• Try it:
Each line of the records below that holds "rules" should be returned.
(Beginning of Entries provided)
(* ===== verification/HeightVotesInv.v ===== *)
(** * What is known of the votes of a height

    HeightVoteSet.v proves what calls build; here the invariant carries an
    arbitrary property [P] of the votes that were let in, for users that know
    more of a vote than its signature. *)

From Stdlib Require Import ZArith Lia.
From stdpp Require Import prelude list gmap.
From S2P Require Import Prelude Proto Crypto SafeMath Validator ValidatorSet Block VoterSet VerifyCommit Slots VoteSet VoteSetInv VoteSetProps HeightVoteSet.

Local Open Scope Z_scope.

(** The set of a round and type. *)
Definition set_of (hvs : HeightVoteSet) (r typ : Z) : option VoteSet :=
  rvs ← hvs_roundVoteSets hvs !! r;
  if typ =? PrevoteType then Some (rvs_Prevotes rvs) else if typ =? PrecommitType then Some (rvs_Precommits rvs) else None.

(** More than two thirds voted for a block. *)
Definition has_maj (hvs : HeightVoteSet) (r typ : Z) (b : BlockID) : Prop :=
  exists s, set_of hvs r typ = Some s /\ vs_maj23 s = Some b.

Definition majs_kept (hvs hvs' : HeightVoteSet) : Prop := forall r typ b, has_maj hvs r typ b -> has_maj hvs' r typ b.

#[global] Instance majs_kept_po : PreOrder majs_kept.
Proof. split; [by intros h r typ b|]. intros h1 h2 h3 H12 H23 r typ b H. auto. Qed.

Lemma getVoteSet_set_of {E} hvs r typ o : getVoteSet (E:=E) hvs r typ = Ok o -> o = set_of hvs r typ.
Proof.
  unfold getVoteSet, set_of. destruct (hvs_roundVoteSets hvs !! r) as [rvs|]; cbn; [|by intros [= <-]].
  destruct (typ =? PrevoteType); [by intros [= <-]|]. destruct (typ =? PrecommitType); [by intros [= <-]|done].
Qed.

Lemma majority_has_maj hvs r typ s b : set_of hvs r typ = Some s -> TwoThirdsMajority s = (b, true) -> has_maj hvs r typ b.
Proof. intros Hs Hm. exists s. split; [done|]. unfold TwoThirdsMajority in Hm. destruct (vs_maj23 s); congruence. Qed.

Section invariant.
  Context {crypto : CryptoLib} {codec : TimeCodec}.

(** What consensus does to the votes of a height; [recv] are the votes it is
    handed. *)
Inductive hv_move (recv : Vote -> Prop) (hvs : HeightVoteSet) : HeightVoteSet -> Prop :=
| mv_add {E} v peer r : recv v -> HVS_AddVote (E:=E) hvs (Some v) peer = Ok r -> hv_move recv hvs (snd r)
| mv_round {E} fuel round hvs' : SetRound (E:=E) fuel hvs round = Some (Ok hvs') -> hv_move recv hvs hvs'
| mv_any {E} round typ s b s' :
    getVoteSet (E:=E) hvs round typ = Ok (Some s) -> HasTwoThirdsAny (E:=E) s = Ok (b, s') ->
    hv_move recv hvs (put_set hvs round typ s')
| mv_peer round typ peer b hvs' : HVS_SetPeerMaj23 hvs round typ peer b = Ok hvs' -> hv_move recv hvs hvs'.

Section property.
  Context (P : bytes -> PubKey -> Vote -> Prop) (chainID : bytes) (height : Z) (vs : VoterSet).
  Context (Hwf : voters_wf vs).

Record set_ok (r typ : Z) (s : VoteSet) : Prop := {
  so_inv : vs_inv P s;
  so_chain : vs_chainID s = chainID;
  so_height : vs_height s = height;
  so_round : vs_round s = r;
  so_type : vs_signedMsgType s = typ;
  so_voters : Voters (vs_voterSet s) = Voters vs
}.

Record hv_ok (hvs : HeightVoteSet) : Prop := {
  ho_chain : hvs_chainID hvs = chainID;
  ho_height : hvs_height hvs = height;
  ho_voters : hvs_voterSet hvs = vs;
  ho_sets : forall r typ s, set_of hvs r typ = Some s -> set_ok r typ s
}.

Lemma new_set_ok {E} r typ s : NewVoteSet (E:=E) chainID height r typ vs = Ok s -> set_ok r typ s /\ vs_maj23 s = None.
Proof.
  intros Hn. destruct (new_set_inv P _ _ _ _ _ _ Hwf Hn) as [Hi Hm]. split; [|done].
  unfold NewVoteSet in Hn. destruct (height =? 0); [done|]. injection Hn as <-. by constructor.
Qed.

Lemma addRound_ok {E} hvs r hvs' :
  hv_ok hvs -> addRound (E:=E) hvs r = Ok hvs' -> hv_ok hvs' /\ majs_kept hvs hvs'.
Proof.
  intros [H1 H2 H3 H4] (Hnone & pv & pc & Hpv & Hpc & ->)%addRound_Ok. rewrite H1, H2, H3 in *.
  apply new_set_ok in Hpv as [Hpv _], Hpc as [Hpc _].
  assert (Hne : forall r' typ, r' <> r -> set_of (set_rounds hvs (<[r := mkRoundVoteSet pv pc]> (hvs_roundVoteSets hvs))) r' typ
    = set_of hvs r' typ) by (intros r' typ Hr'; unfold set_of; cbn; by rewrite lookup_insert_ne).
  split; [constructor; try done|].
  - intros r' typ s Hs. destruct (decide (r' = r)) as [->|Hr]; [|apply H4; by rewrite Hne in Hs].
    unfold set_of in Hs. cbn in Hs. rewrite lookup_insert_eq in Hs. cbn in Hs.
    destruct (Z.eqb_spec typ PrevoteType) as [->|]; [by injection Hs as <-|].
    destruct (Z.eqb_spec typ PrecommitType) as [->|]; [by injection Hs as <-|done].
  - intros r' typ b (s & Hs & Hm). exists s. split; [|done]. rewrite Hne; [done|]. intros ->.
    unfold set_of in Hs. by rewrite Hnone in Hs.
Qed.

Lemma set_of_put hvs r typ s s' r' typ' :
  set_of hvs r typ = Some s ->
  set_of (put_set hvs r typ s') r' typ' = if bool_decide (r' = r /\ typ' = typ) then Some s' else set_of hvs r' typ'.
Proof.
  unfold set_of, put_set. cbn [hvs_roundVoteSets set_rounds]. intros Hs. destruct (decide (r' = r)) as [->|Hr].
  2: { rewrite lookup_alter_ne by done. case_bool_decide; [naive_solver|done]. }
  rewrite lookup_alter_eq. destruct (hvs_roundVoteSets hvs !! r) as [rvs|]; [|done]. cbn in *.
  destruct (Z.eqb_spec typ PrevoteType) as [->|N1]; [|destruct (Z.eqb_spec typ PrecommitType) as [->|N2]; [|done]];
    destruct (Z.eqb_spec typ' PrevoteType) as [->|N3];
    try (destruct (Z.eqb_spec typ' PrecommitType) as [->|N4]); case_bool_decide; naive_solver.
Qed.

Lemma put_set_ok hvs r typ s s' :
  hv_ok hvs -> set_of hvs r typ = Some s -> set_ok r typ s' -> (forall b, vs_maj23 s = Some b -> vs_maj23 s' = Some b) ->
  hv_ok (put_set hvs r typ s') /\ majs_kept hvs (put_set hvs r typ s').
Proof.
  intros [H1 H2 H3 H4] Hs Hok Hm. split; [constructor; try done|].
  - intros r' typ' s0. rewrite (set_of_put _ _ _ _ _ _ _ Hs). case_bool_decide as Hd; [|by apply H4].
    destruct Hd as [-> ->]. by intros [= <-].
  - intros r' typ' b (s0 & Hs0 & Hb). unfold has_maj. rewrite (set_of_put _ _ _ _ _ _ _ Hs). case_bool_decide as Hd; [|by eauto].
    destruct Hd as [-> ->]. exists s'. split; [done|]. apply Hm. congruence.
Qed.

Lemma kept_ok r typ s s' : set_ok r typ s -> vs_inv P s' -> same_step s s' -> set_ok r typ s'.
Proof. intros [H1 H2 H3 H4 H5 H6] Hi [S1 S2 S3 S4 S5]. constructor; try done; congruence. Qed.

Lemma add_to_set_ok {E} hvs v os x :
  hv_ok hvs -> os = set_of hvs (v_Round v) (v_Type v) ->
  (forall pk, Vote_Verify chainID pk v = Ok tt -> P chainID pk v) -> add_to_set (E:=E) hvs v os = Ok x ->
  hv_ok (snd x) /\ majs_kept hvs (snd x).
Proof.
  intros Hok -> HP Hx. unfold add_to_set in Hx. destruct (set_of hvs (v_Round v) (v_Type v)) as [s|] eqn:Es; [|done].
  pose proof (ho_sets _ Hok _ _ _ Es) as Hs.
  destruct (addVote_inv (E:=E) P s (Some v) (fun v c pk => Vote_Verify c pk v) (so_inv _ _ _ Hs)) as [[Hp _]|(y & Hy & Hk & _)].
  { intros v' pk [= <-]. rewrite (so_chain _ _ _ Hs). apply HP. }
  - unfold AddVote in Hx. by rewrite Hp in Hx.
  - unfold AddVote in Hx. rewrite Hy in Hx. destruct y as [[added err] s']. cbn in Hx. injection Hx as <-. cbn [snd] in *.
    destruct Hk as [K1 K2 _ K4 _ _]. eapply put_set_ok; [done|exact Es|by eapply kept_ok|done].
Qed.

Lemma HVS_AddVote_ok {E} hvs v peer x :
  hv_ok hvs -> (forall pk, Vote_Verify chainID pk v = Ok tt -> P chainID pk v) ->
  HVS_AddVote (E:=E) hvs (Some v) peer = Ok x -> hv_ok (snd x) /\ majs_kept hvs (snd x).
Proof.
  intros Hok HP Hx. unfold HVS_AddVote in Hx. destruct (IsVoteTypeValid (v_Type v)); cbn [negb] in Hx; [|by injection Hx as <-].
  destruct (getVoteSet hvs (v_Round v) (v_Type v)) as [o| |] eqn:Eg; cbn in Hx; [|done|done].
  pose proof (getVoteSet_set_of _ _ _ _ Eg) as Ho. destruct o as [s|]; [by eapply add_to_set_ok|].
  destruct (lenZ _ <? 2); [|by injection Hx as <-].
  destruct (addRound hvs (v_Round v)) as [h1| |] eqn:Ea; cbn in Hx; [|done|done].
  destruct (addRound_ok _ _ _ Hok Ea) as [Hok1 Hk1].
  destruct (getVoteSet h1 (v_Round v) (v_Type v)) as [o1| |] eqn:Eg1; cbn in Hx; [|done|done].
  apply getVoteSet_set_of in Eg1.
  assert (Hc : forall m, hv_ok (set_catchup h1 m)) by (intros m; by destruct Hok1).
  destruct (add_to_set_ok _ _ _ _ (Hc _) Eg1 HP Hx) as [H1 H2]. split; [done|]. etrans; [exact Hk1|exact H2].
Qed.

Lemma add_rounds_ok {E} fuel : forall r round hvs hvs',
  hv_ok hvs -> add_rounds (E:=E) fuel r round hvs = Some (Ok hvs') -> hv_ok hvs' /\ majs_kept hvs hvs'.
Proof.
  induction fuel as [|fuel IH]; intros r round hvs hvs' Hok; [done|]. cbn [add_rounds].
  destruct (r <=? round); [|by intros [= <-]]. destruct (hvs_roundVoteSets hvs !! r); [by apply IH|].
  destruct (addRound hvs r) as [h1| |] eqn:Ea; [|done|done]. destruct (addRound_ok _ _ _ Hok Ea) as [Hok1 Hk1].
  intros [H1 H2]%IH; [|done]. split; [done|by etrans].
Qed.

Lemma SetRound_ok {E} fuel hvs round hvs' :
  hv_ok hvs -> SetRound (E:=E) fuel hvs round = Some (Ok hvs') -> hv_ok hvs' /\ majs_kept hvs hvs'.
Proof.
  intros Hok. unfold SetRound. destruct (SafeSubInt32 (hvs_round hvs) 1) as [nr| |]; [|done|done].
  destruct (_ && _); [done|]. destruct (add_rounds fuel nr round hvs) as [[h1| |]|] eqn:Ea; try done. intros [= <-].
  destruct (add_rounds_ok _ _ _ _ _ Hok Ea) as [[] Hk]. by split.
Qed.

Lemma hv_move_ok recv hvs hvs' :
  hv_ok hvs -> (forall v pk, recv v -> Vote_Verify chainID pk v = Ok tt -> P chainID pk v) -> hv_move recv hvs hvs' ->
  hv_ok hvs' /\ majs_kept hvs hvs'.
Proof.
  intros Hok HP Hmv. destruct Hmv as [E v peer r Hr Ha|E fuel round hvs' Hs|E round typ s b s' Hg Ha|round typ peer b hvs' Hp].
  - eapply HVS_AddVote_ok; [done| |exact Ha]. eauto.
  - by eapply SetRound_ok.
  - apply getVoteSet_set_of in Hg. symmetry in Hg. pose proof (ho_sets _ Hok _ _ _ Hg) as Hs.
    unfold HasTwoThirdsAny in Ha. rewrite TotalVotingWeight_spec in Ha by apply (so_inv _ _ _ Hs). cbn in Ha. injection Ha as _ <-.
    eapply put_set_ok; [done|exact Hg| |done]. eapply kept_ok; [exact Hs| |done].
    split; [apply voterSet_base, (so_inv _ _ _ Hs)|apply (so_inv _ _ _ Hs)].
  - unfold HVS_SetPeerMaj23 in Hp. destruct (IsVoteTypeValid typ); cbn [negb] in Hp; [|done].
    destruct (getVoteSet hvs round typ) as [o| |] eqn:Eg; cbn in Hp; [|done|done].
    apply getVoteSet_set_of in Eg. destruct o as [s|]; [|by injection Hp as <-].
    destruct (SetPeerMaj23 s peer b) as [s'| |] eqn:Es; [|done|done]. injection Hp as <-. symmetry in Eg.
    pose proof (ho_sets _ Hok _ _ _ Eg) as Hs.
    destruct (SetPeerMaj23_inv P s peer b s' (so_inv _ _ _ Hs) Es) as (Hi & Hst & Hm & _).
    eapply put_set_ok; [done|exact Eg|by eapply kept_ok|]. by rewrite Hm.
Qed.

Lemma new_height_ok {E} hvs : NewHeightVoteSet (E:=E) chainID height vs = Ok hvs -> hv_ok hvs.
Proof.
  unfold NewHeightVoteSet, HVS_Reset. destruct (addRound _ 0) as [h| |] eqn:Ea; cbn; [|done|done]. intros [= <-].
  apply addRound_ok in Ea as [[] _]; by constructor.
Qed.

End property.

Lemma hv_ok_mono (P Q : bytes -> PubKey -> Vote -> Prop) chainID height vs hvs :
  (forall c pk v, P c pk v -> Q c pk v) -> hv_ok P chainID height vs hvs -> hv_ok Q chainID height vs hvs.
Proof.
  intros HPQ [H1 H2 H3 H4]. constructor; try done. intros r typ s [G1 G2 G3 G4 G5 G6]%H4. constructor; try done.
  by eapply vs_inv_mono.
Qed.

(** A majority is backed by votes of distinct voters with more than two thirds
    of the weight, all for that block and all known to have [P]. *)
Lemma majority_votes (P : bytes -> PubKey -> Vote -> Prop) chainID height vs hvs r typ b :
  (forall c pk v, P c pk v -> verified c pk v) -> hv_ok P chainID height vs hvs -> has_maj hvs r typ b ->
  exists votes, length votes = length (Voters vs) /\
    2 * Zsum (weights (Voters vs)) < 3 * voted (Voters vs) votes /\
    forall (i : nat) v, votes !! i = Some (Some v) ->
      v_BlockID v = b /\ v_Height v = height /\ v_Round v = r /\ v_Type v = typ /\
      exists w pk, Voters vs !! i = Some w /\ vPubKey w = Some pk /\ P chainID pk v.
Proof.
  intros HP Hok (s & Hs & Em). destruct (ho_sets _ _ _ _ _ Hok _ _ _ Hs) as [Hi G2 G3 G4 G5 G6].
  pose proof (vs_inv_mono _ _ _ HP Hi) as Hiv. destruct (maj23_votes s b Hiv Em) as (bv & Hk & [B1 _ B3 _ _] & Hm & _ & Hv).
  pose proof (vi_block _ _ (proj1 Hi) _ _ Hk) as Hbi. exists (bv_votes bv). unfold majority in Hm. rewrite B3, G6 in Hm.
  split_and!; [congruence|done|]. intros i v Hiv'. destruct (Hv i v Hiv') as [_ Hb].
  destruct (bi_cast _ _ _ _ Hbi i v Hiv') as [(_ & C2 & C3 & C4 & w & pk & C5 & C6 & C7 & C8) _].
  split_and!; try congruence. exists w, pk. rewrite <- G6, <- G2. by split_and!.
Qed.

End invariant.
(End of Entries provided)
(Beginning of Entries provided)
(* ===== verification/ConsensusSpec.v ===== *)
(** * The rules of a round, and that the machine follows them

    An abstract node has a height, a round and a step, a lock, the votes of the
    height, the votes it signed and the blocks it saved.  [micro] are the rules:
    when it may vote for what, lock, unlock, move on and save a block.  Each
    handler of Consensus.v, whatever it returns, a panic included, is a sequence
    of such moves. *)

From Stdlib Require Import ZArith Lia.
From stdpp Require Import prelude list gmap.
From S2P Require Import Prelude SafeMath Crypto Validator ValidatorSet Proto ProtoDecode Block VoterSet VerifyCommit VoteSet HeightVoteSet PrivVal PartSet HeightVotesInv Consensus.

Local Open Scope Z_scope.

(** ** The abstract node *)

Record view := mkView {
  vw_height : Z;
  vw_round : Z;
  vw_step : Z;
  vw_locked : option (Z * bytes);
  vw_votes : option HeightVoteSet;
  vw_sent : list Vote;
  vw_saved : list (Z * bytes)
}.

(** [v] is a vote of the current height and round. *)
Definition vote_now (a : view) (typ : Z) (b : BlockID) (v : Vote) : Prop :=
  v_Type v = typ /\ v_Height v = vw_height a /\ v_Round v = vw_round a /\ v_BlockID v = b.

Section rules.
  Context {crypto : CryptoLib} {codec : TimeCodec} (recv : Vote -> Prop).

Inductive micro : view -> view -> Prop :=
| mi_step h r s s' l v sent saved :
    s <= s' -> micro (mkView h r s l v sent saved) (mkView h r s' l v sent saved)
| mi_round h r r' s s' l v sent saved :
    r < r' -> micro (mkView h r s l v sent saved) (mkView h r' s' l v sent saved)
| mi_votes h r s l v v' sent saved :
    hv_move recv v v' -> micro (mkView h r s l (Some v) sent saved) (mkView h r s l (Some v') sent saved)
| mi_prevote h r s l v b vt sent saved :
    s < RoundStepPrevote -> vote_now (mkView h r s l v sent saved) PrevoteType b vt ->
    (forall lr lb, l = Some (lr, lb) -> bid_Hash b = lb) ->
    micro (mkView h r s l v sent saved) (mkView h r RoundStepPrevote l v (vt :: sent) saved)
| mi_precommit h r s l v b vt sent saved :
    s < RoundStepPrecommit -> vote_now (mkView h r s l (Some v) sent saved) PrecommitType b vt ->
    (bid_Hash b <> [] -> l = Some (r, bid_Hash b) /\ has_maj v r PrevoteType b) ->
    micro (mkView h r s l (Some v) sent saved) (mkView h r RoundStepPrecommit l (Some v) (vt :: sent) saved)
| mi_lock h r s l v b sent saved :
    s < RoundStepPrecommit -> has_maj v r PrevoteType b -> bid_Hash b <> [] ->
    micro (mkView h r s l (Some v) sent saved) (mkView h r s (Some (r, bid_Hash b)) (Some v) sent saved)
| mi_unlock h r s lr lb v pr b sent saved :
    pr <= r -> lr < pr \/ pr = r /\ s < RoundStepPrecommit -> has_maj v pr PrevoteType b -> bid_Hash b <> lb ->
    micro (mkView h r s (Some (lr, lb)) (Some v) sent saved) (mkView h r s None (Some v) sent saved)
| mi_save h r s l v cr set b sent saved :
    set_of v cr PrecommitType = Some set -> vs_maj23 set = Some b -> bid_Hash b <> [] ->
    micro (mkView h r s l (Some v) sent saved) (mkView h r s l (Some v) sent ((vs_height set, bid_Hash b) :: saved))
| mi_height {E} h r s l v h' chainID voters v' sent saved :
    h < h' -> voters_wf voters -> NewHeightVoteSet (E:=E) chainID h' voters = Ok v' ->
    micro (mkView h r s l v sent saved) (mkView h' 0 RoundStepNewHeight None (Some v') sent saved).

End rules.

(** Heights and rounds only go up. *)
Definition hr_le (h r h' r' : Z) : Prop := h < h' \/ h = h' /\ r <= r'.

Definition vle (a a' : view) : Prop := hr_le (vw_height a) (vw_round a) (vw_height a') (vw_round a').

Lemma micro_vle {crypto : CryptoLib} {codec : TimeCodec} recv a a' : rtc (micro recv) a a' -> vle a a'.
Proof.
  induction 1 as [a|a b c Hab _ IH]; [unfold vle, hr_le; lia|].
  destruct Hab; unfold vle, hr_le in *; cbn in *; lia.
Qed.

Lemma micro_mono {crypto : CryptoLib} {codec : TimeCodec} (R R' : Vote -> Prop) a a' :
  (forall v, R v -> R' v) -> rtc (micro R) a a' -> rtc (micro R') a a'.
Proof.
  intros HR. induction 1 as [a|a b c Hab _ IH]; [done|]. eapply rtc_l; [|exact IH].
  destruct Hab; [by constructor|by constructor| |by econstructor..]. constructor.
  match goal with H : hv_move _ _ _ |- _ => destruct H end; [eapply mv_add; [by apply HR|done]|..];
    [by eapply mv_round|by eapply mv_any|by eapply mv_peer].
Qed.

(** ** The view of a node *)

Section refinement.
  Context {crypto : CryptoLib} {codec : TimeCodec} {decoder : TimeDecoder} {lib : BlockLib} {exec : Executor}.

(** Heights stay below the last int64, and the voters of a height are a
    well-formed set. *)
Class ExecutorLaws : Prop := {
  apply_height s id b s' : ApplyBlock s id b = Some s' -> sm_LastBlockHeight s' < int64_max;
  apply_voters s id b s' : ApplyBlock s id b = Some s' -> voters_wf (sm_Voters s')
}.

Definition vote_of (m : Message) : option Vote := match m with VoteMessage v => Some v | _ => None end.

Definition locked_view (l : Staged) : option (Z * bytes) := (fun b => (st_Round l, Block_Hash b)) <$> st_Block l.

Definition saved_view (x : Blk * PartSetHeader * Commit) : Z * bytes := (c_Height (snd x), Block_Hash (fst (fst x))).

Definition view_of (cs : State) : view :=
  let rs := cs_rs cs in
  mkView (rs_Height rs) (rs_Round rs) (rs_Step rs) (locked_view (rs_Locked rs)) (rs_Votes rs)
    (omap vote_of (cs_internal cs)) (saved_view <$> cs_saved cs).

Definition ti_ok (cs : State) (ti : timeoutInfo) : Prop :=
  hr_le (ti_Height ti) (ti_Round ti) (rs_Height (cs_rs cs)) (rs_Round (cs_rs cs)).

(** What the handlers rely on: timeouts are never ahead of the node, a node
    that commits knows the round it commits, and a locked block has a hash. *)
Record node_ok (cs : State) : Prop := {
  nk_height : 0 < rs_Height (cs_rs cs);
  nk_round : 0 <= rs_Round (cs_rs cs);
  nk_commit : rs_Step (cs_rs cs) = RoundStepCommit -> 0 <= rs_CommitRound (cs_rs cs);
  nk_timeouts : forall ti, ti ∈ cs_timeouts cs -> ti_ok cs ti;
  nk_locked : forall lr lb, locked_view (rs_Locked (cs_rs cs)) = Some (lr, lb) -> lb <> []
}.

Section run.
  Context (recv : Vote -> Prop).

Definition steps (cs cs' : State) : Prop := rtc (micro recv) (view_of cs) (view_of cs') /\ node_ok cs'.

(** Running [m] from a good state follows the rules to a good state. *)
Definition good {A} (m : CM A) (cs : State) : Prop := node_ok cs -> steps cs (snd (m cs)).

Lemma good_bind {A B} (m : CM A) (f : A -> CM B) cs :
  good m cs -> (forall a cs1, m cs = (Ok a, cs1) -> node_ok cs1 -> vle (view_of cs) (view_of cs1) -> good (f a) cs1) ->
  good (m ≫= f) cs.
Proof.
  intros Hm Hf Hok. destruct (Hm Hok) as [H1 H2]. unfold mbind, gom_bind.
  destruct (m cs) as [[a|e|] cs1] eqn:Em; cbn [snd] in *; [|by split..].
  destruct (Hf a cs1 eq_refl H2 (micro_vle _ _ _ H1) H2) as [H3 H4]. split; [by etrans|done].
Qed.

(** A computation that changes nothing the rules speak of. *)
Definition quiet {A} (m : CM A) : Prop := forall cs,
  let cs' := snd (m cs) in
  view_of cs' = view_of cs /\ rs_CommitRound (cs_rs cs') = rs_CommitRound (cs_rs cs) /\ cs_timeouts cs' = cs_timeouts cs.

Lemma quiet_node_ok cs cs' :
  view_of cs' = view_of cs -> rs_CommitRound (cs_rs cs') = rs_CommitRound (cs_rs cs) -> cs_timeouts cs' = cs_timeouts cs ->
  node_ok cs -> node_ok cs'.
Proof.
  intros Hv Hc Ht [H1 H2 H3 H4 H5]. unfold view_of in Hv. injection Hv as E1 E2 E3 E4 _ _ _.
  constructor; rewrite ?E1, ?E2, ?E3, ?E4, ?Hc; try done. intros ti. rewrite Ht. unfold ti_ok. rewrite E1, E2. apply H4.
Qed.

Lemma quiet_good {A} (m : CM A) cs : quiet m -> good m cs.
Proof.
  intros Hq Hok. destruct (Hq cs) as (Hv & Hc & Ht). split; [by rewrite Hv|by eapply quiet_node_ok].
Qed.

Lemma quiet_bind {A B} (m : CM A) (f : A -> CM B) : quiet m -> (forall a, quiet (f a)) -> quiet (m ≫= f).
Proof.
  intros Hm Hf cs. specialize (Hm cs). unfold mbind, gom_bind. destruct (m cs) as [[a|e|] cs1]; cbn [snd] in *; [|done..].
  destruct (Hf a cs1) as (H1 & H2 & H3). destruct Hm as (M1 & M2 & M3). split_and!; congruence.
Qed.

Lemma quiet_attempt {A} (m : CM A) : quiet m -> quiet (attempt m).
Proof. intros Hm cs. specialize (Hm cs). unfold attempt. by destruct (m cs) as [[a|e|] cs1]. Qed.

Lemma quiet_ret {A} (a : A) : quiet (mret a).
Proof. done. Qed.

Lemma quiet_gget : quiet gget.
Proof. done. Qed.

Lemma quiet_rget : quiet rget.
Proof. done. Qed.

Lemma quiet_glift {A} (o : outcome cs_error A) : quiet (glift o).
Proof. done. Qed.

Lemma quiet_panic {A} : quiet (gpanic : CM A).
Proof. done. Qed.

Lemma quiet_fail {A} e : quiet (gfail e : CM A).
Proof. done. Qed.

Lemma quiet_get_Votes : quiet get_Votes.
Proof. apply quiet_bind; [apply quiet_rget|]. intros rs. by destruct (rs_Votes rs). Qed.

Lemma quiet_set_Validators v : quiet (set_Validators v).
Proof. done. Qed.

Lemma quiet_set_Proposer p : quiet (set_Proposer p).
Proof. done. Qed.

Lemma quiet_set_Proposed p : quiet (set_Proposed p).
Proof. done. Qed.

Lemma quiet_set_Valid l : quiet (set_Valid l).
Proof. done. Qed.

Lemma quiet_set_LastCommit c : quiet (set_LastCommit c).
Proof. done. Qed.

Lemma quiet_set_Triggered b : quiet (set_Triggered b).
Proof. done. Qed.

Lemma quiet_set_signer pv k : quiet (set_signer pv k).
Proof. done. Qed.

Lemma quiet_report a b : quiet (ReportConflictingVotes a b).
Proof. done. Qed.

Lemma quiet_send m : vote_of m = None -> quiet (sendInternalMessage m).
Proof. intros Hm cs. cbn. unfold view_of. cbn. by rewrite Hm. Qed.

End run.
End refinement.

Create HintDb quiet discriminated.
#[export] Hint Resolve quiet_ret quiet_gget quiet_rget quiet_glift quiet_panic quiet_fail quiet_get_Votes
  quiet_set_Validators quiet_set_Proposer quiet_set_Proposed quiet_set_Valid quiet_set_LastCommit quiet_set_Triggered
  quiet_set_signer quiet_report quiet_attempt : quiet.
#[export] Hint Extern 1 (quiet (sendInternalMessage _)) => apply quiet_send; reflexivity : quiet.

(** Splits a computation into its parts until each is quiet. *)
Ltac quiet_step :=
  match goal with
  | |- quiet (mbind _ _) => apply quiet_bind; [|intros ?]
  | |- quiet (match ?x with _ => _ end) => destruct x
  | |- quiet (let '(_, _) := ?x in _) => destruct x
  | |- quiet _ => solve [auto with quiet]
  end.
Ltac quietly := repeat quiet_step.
(End of Entries provided)
• Answer space:
(** * The rules of a round, and that the machine follows them
    height, the votes it signed and the blocks it saved.  [micro] are the rules:
Section rules.
End rules.
(** Running [m] from a good state follows the rules to a good state. *)
(** A computation that changes nothing the rules speak of. *)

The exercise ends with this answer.